Breakaway leader forms party to rival Japanese PM

A powerful lawmaker who broke away from Japan's ruling party launched a new political group on Wednesday in a challenge to Prime Minister Yoshihiko Noda's grip on power.

Ichiro Ozawa and 48 other lawmakers quit the Democratic Party of Japan last month in opposition to a sales tax hike pushed by Noda's government.

Ozawa, 70, was key to the party's rise to power in 2009 when it defeated the long-ruling Liberal Democratic Party.

He has been a vocal critic of Noda's plan to double the sales tax to 10 percent by 2015, saying it breaks the ruling party's campaign promise to put "people's lives first." He adopted the phrase as the name of his new party, which he said will achieve that goal.

Ozawa said a tax hike while Japan is still recovering from last year's tsunami and nuclear disaster and is coping with a prolonged economic slump only adds to the national crisis.

"We've launched the new party to return to the basics of 'people's lives first,'" he said after being selected party chief. "We will show the people policies that can help overcome their problems."

The new party also aims to reduce the country's reliance on nuclear energy — a public concern since the nuclear crisis.

Noda's party still controls a majority in the powerful lower house of Parliament, but the split will make it harder for him to achieve his policy goals.

Noda, who has been in office only since September, has made the tax hike the centerpiece of his efforts to finance government programs as Japan's population rapidly ages.

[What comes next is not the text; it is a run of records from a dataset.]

(* ===== verification/SignInSafety.v ===== *)
(** * What sign-in guarantees

    Theorems about any number of sign-in requests, clean-ups and other programs
    that run action by action in any order. *)
From S2P Require Import Prelude GoLib GoNet Json Model Lock Cache Effects World Store Handler Scenario Session Token Login Device SignIn SignInScenario.
From stdpp Require Import sorting options.
Local Open Scope Z_scope.
Local Open Scope go_scope.

Section pool.
Set Default Proof Using "Type*".
Context {JW : Jwt} {DG : Digest} {BC : Bcrypt} {GP : OpenPGP} (env : AuthEnv).

Lemma moves_rtc al h s s' : ok h s → rtc (moves al h) s s' → moves al h s s'.
Proof.
  intros Ho Hr. revert Ho. induction Hr as [s|s1 s2 s3 H1 _ IH]; intros Ho; [by apply moves_refl|].
  eapply moves_trans; [exact H1|]. apply IH. by eapply moves_ok.
Qed.
(** What the threads together can do. *)
Lemma pool_moves (ts : list Thread) al h s c :
  Forall thread_ok ts → (∀ t i, t ∈ ts → issues t i → al i) → ok h s →
  pool_steps (s, run_thread env <$> ts) c → moves al h s c.1 ∧ ok h c.1.
Proof.
  intros Hts Hal Ho Hsteps.
  destruct (under_pool (ok h) (moves al h) (λ _ _, True) _ _ (moves_ok al h) Hsteps Ho) as (H1 & H2 & _).
  - intros i p. cbn. rewrite list_lookup_fmap, fmap_Some. intros (t & Ht & ->).
    apply un_thread; [by eapply (proj1 (Forall_lookup _ _) Hts)|]. intros j Hj.
    apply (Hal t); [by eapply list_elem_of_lookup_2|done].
  - split; [|done]. by apply moves_rtc.
Qed.
Lemma ok_empty s : grants_wf s → ok "" s.
Proof using. intros Hg. split; [done|]. by intros []. Qed.

(** C10: A device grant follows its state machine, however requests, clean-ups
    and other programs interleave: from pending to approved or denied, from
    approved to exchanged and nowhere else; who it was approved for, its codes,
    its scope and its expiry never change. *)
Theorem grant_lifecycle (ts : list Thread) (s : ASt) (c : ASt * list (P (Thread * AuthReply))) (id : string)
    (g : AuthDeviceGrant)
  (Hts : Forall thread_ok ts) (Hwf : grants_wf s) (Hid : id ∉ s_uuid s) (Hg : s_grants s !! id = Some g)
  (Hsteps : pool_steps (s, run_thread env <$> ts) c) :
  ∃ g', s_grants c.1 !! id = Some g' ∧ rtc grant_move (stage g) (stage g')
    ∧ dg_DeviceCodeHash g' = dg_DeviceCodeHash g ∧ dg_UserCodeHash g' = dg_UserCodeHash g
    ∧ dg_Scopes g' = dg_Scopes g ∧ dg_ExpiresAt g' = dg_ExpiresAt g.
Proof.
  destruct (pool_moves ts (λ _, True) "" s c Hts) as [[Hm _] _]; [done|by apply ok_empty|done|].
  pose proof (ev_grants _ _ _ _ Hm id Hid) as H. rewrite Hg in H. destruct (s_grants c.1 !! id) as [g'|]; [|done].
  exists g'. destruct H. by split_and!.
Qed.

(** ** Ended sessions *)

(** At the instant [t] the session is gone, revoked or expired, or it
    impersonates and the administrator's session is. *)
Definition over (t : Z) (s : ASt) (sid : string) : Prop :=
  sid ∉ s_uuid s ∧ match s_sessions s !! sid with None => True | Some a => inactive t a = true end.
Definition ended (t : Z) (s : ASt) (sid : string) : Prop :=
  over t s sid ∨ ∃ a pid, sid ∉ s_uuid s ∧ s_sessions s !! sid = Some a ∧ as_SubjectType a = "impersonation"
                   ∧ as_ParentSessionID a = Some pid ∧ over t s pid.
Lemma inactive_step t t' a b : session_step a b → t ≤ t' → inactive t a = true → inactive t' b = true.
Proof using.
  intros Hs Hn. unfold inactive. rewrite (ss_Expires _ _ Hs). rewrite !orb_true_iff, !Z.ltb_lt. intros [H|H]; [left|right; lia].
  destruct (as_RevokedAt a) as [r|] eqn:E; [|done]. destruct (ss_Revoked _ _ Hs r E) as [-> _]. done.
Qed.
Lemma over_stable al h s s' t sid : moves al h s s' → over t s sid → over t s' sid.
Proof using.
  intros [He _] [Hid H]. pose proof (ev_world _ _ _ _ He) as Hw. split; [by eapply suffix_notin; [apply Hw|]|].
  pose proof (ev_sessions _ _ _ _ He sid Hid) as Hr. destruct (s_sessions s !! sid) as [a|], (s_sessions s' !! sid) as [b|];
    try done. by eapply inactive_step.
Qed.
Lemma ended_stable al h s s' t sid : moves al h s s' → ended t s sid → ended t s' sid.
Proof using.
  intros Hm [H|(a & pid & Hid & Ha & Hi & Hp & Ho)]; [left; by eapply over_stable|].
  pose proof (mv_evolves _ _ _ _ Hm) as He. pose proof (ev_world _ _ _ _ He) as Hw.
  pose proof (ev_sessions _ _ _ _ He sid Hid) as Hr. rewrite Ha in Hr.
  assert (sid ∉ s_uuid s') as Hid' by by eapply suffix_notin; [apply Hw|].
  destruct (s_sessions s' !! sid) as [b|] eqn:Hb; [|left; split; [done|by rewrite Hb]].
  right. exists b, pid. cbn in Hr. rewrite (ss_SubjectType _ _ Hr), (ss_Parent _ _ Hr).
  split_and!; [done..|by eapply over_stable].
Qed.
(** Every token of the request is of this session. *)
Definition bears (r : Req) (sid : string) : Prop :=
  ∀ s c, (exec (ExtractClaims (en_cfg env) r) s).1 = Ok c → cl_SessionID c = sid.
(** What the middleware answers itself. *)
Definition turned_away (x : AuthReply) : Prop :=
  x ∈ [refuse (ErrorJSON StatusUnauthorized "unauthorized" "Invalid or missing token");
       refuse (ErrorJSON StatusForbidden "forbidden" "Access denied");
       refuse (ErrorJSON StatusForbidden "forbidden" "Authentication required");
       refuse (ErrorJSON StatusUnauthorized "unauthorized" "Session expired or revoked")].

(** Known throughout: the session is over, or it impersonates under [pid]'s,
    which is. *)
Definition ended_by (t : Z) (sid : string) (o : option string) (s : ASt) : Prop :=
  match o with
  | None => over t s sid
  | Some pid => over t s pid ∧ sid ∉ s_uuid s
      ∧ ∀ a, s_sessions s !! sid = Some a → as_SubjectType a = "impersonation" ∧ as_ParentSessionID a = Some pid
  end.
Record refusing (t : Z) (sid : string) (o : option string) (s : ASt) : Prop := {
  rf_ok : ok "" s;
  rf_ended : ended_by t sid o s;
  rf_now : t ≤ s_now s
}.
Abbreviation anything := (λ _ : issue, True).
Lemma ended_by_some t s sid : ended t s sid → ∃ o, ended_by t sid o s.
Proof using.
  intros [H|(a & pid & Hid & Ha & Hi & Hp & Ho)]; [by exists None|]. exists (Some pid). split_and!; [done..|].
  intros b Hb. rewrite Ha in Hb. by injection Hb as <-.
Qed.
Lemma ended_by_stable al h s s' t sid o : moves al h s s' → ended_by t sid o s → ended_by t sid o s'.
Proof using.
  intros Hm. destruct o as [pid|]; [|by apply over_stable with al h]. intros (Ho & Hid & Ha).
  pose proof (mv_evolves _ _ _ _ Hm) as He. pose proof (ev_sessions _ _ _ _ He sid Hid) as Hr.
  split_and!; [by eapply over_stable|by eapply suffix_notin; [apply (ev_world _ _ _ _ He)|]|].
  intros b Hb. rewrite Hb in Hr. destruct (s_sessions s !! sid) as [a|]; [|done].
  rewrite (ss_SubjectType _ _ Hr), (ss_Parent _ _ Hr). by apply Ha.
Qed.
Lemma refusing_stable t sid o s s' : refusing t sid o s → moves anything "" s s' → refusing t sid o s'.
Proof using.
  intros [H1 H2 H3] Hm. split; [by eapply moves_ok|by eapply ended_by_stable|].
  pose proof (el_now _ _ (ev_world _ _ _ _ (mv_evolves _ _ _ _ Hm))). unfold s_now in *. lia.
Qed.
Abbreviation refuses t sid o := (under (refusing t sid o) (moves anything "")).
Lemma un_refusing {A} t sid o (p : P A) :
  under (ok "") (moves anything "") (λ _, True) p → refuses t sid o (λ _, True) p.
Proof using. apply under_weaken; [by intros w []|done..]. Qed.
Lemma un_lookup t sid o (Q : result AuthSession → Prop) ctx id :
  (∀ e, Q (Err e)) → (∀ s a, refusing t sid o s → s_sessions s !! id = Some a → Q (Ok a)) →
  refuses t sid o Q (GetAuthSession ctx id).
Proof using.
  intros He Ha. apply under_act. intros s Hs.
  destruct (un_GetAuthSession anything "" ctx id s (rf_ok _ _ _ _ Hs)) as [Hm _]. split; [exact Hm|].
  unfold astmt_step. destruct (expired _ _); [apply He|]. pose proof (elapses_draws (a_world s)) as (Hd & _).
  destruct (draw_db (a_world s)) as [[e|] w]; [apply He|]. cbn.
  destruct (s_sessions (set_world w s) !! id) as [a|] eqn:E; [|apply He]. apply (Ha (set_world w s) a); [|done].
  eapply refusing_stable; [done|]. apply moves_lifted; [by destruct Hs|done].
Qed.
Lemma un_now t sid o : refuses t sid o (λ now, t ≤ now) anow.
Proof using. apply under_act. intros s Hs. split; [by apply moves_refl; destruct Hs|apply Hs]. Qed.
Lemma inactive_later t t' a : t ≤ t' → inactive t a = true → inactive t' a = true.
Proof using. by apply inactive_step. Qed.
(** A session known to be over, when it is looked up. *)
Lemma over_lookup t s sid a : over t s sid → s_sessions s !! sid = Some a → inactive t a = true.
Proof using. intros [_ H] Ha. by rewrite Ha in H. Qed.
Lemma un_validate_ended ctx c t sid o :
  sid ≠ "" → cl_SessionID c = sid → refuses t sid o is_Some (validateSession ctx c).
Proof using.
  intros Hne Hsid. unfold validateSession. rewrite bool_decide_eq_false_2 by congruence. rewrite Hsid.
  apply under_bind with (λ r, ∀ a, r = Ok a → inactive t a = true
    ∨ as_SubjectType a = "impersonation" ∧ ∃ pid, o = Some pid ∧ as_ParentSessionID a = Some pid).
  { apply un_lookup; [done|]. intros s b [_ He _] Hb a [= ->]. destruct o as [pid|]; [|left; by eapply over_lookup].
    right. destruct He as (_ & _ & H). destruct (H a Hb). by split; [|exists pid]. }
  intros [a|e] Ha; [|by eexists]. apply under_bind with (λ now, t ≤ now); [apply un_now|]. intros now Hnow.
  destruct (inactive now a) eqn:Ei; [by eexists|].
  destruct (Ha a eq_refl) as [Hia|(Hsub & pid & -> & Hpid)]; [by rewrite (inactive_later t now) in Ei|].
  destruct (role_mismatch _ _); [by eexists|]. rewrite bool_decide_eq_true_2, Hpid by done.
  apply under_bind with (λ r, ∀ a, r = Ok a → inactive t a = true).
  { apply un_lookup; [done|]. intros s p [_ (Ho & _) _] Hp p' [= ->]. by eapply over_lookup. }
  intros [p|e] Hp; [|by eexists]. apply under_bind with (λ now, t ≤ now); [apply un_now|]. intros now' Hnow'.
  rewrite (inactive_later t now'); [by eexists|done|by apply Hp].
Qed.
Lemma un_page_ended r p t sid o :
  sid ≠ "" → bears r sid → refuses t sid o (λ x, turned_away x.2) (run_thread env (TPage r p)).
Proof.
  intros Hne Hb. apply under_bind with turned_away; [|done]. cbn [run]. unfold requireAuth.
  apply under_bind with (λ e, ∀ c, e = Ok c → cl_SessionID c = sid).
  { apply under_bind with (λ now, ∃ s, now = s_now s); [|intros now [s ->] c Hc; by apply (Hb s)].
    apply under_act. intros s Hs. split; [by apply moves_refl; destruct Hs|by eexists]. }
  intros [c|e] Hc; [|repeat constructor]. destruct (match page_role p with Some _ => _ | None => _ end).
  { by do 1 constructor 2; constructor. }
  destruct (isNil (page_role p) && _ && _); [by do 2 constructor 2; constructor|].
  apply under_bind with is_Some; [by apply un_validate_ended, Hc|]. intros ? [x ->]. by do 3 constructor 2; constructor.
Qed.

(** C5: An ended session lets nobody in: once it was revoked or has expired, or
    the session of the administrator behind it was, no request that bears its
    token passes the middleware, whatever else runs meanwhile. *)
Theorem dead_session_refused (ts : list Thread) (s : ASt) (c : ASt * list (P (Thread * AuthReply))) (sid : string)
    (i : nat) (r : Req) (p : Page) (t : Thread) (x : AuthReply)
  (Hts : Forall thread_ok ts) (Hwf : grants_wf s) (Hne : sid ≠ "") (Hended : ended (s_now s) s sid)
  (Hi : ts !! i = Some (TPage r p)) (Hb : bears r sid)
  (Hsteps : pool_steps (s, run_thread env <$> ts) c) (Hdone : c.2 !! i = Some (Ret (t, x))) :
  turned_away x.
Proof.
  destruct (ended_by_some _ _ _ Hended) as [o Ho].
  destruct (under_pool (refusing (s_now s) sid o) (moves anything "") (λ j y, j = i → turned_away y.2) _ _
              (refusing_stable _ _ _) Hsteps) as (_ & _ & H).
  - split; [by apply ok_empty|done|done].
  - intros j q. cbn. rewrite list_lookup_fmap, fmap_Some. intros (t' & Ht' & ->). destruct (decide (j = i)) as [->|Hj].
    + rewrite Hi in Ht'. injection Ht' as <-. eapply under_weaken; [..|by apply un_page_ended]; [done..|]. by intros y Hy _.
    + eapply under_weaken; [..|apply un_refusing, un_thread; [by eapply (proj1 (Forall_lookup _ _) Hts)|done]]; done.
  - by apply (H i _ Hdone).
Qed.
End pool.

(** ** At a concrete desk *)
Section desk.
#[local] Existing Instances plain_jwt plain_digest plain_bcrypt plain_pgp.
Definition approval : list Thread :=
  [TPage (desk_req "s1" None) (PDeviceAuthorize (Some ("abcd-efgh", "approve")));
   TDeviceToken (desk_req "" None) (Some ("urn:ietf:params:oauth:grant-type:device_code", "ap_dev_x"))].
Lemma grant_lifecycle_witness :
  let s := desk "pending" None in
  let c := schedule (replicate 40 0%nat ++ replicate 40 1%nat) (s, run_thread desk_env <$> approval) in
  (∃ g', s_grants c.1 !! "d1" = Some g' ∧ rtc grant_move (stage (desk_grant "pending")) (stage g')
     ∧ dg_DeviceCodeHash g' = dg_DeviceCodeHash (desk_grant "pending") ∧ dg_UserCodeHash g' = dg_UserCodeHash (desk_grant "pending")
     ∧ dg_Scopes g' = dg_Scopes (desk_grant "pending") ∧ dg_ExpiresAt g' = dg_ExpiresAt (desk_grant "pending"))
  ∧ dg_Status <$> s_grants c.1 !! "d1" = Some "exchanged".
Proof.
  intros s c. split; [|vm_compute; reflexivity].
  apply (grant_lifecycle desk_env approval s c "d1" (desk_grant "pending")).
  - by repeat constructor.
  - apply grants_wfb_ok. vm_compute. reflexivity.
  - vm_compute. set_solver.
  - done.
  - apply schedule_steps.
Defined.

(** The administrator's session was revoked a minute ago. *)
Definition impostor : list Thread := [TPage (desk_req "s3" None) PListUserDevices; TRefresh (desk_req "" (Some "imp"))].
Lemma dead_session_refused_witness :
  let s := desk "pending" (Some (desk_now - Minute)) in
  let c := schedule (rounds 20 2) (s, run_thread desk_env <$> impostor) in
  ∃ t x, c.2 !! 0%nat = Some (Ret (t, x)) ∧ turned_away x.
Proof.
  intros s c. eexists _, _. split; [vm_compute; reflexivity|].
  refine (dead_session_refused desk_env impostor s c "s3" 0 (desk_req "s3" None) PListUserDevices _ _ _ _ _ _ eq_refl _ _ _).
  - by repeat constructor.
  - apply grants_wfb_ok. vm_compute. reflexivity.
  - done.
  - right. eexists _, "s2". split; [vm_compute; set_solver|]. split; [vm_compute; reflexivity|].
    split; [reflexivity|]. split; [reflexivity|]. split; [vm_compute; set_solver|vm_compute; reflexivity].
  - intros s' c' Hc. injection Hc as <-. reflexivity.
  - apply schedule_steps.
  - vm_compute. reflexivity.
Defined.
End desk.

Opponents say a higher sales tax would hurt the economy, which was hit hard by last year's earthquake and tsunami and has been sputtering for years under one of the largest public debt burdens in the developed world.

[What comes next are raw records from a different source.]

Definition ApprovePeer (peerID adminEmail : string) : M Response :=
  withPeerLock (env_locker env) ("peer:" +:+ peerID) lock_busy (
    r ← approvePeerCore Background peerID adminEmail;
    mret (match r with
          | None => Panicked
          | Some (Err e) => ErrorJSON StatusInternalServerError "approve_failed" e
          | Some (Ok _) => JSON StatusOK (status_body "active")
          end)).

(** ** Rejection: [reason] is [None] when the body does not decode. *)
Definition RejectPeer (peerID adminEmail : string) (reason : option string) : M Response :=
  match reason with
  | None | Some "" => mret (ErrorJSON StatusBadRequest "bad_request" "Rejection reason is required")
  | Some reason =>
      r ← GetByID Background peerID;
      let notfound := ErrorJSON StatusNotFound "peer_not_found" "Peer not found or not in pending status" in
      match r with
      | Err _ => mret notfound
      | Ok peer =>
        if peer_Status peer <>s "pending" then mret notfound
        else
          node ← Node_GetByID Background (peer_NodeID peer);
          u ← UpdateStatus Background peerID "rejected" [WithRejectReason reason];
          match u with
          | Some _ => mret (ErrorJSON StatusInternalServerError "internal_error" "failed to update peer status")
          | None =>
              v ← GetSettingValue "peer_rejected_enabled";
              let done :=
                auditLog Background "peer.reject" adminEmail (Some peerID)
                  [("asn", JNum (peer_RemoteASN peer)); ("reason", JStr reason)] ;;
                mret (JSON StatusOK (status_body "rejected")) in
              if v =s "true" then
                match node with
                | Err _ => mret Panicked
                | Ok node =>
                    sendMail (refreshContactEmail (peer_ContactEmail peer) (peer_RemoteASN peer)) "peer-rejected"
                      [("asn", JNum (peer_RemoteASN peer)); ("nodeName", JStr (node_Name node)); ("reason", JStr reason)] ;;
                    done
                end
              else done
          end
      end
  end.

(** ** Suspension *)
Definition SuspendPeer (peerID adminEmail reason : string) : M Response :=
  withPeerLock (env_locker env) ("peer:" +:+ peerID) lock_busy (
    r ← GetByID Background peerID;
    let notfound := ErrorJSON StatusNotFound "peer_not_found" "Peer not found or not active" in
    match r with
    | Err _ => mret notfound
    | Ok peer =>
      if peer_Status peer <>s "active" then mret notfound
      else
        node ← Node_GetByID Background (peer_NodeID peer);
        a ← SendCommand (peer_NodeID peer) (TypePeerRemove peerID (peer_RemoteASN peer));
        match a with
        | NoAnswer e => mret (ErrorJSON StatusServiceUnavailable "agent_error" ("Failed to reach agent: " +:+ e))
        | Answered resp =>
          if refused resp
          then mret (ErrorJSON StatusInternalServerError "agent_error" ("Agent failed to remove peer: " +:+ msg_Error resp))
          else
            u ← UpdateStatus Background peerID "suspended" [];
            match u with
            | Some _ =>
                _ ← SendCommand (peer_NodeID peer) (TypePeerAdd (payload_of peerID peer));
                mret (ErrorJSON StatusInternalServerError "internal_error" "failed to update peer status")
            | None =>
                auditLog Background "peer.suspend" adminEmail (Some peerID) [("asn", JNum (peer_RemoteASN peer))] ;;
                v ← GetSettingValue "peer_suspended_enabled";
                let done := ClearPeerAlerts peerID ;; mret (JSON StatusOK (status_body "suspended")) in
                if v =s "true" then
                  match node with
                  | Err _ => mret Panicked
                  | Ok node =>
                      sendMail (refreshContactEmail (peer_ContactEmail peer) (peer_RemoteASN peer)) "peer-suspended"
                        [("asn", JNum (peer_RemoteASN peer)); ("nodeName", JStr (node_Name node)); ("reason", JStr reason)] ;;
                      done
                  end
                else done
            end
        end
    end).

Definition UnsuspendPeer (peerID adminEmail : string) : M Response :=
  withPeerLock (env_locker env) ("peer:" +:+ peerID) lock_busy (
    r ← GetByID Background peerID;
    let notfound := ErrorJSON StatusNotFound "peer_not_found" "Peer not found or not suspended" in
    match r with
    | Err _ => mret notfound
    | Ok peer =>
      if peer_Status peer <>s "suspended" then mret notfound
      else
        node ← Node_GetByID Background (peer_NodeID peer);
        a ← SendCommand (peer_NodeID peer) (TypePeerAdd (payload_of peerID peer));
        match a with
        | NoAnswer e => mret (ErrorJSON StatusServiceUnavailable "agent_error" ("Failed to reach agent: " +:+ e))
        | Answered resp =>
          if refused resp
          then mret (ErrorJSON StatusInternalServerError "agent_error" ("Agent failed to add peer: " +:+ msg_Error resp))
          else
            u ← UpdateStatus Background peerID "active" [];
            match u with
            | Some _ =>
                _ ← SendCommand (peer_NodeID peer) (TypePeerRemove peerID (peer_RemoteASN peer));
                mret (ErrorJSON StatusInternalServerError "internal_error" "failed to update peer status")
            | None =>
                auditLog Background "peer.unsuspend" adminEmail (Some peerID) [("asn", JNum (peer_RemoteASN peer))] ;;
                v ← GetSettingValue "peer_unsuspended_enabled";
                let done := mret (JSON StatusOK (status_body "active")) in
                if v =s "true" then
                  match node with
                  | Err _ => mret Panicked
                  | Ok node =>
                      sendMail (refreshContactEmail (peer_ContactEmail peer) (peer_RemoteASN peer)) "peer-unsuspended"
                        [("asn", JNum (peer_RemoteASN peer)); ("nodeName", JStr (node_Name node))] ;;
                      done
                  end
                else done
            end
        end
    end).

The tax hike has passed the lower house and is expected to be approved by the upper house since it has the backing of the two largest opposition parties.

Polls show only 15 percent of voters have high hopes for Ozawa's new party and its reform agenda.

Ozawa remains unpopular with many people and is seen as an old-style, wheeling-and-dealing "shadow shogun." However, he continues to have a loyal core of supporters, many of them younger politicians whose careers he helped launch.

"Right now, it's a very fluid situation," said Jeff Kingston, director of Asian studies at Temple University's Tokyo campus. "The problem with Ozawa is that he doesn't look like a guy who is going to wield the broom. He looks like he represents exactly the sort of problems of old-style Japanese politics."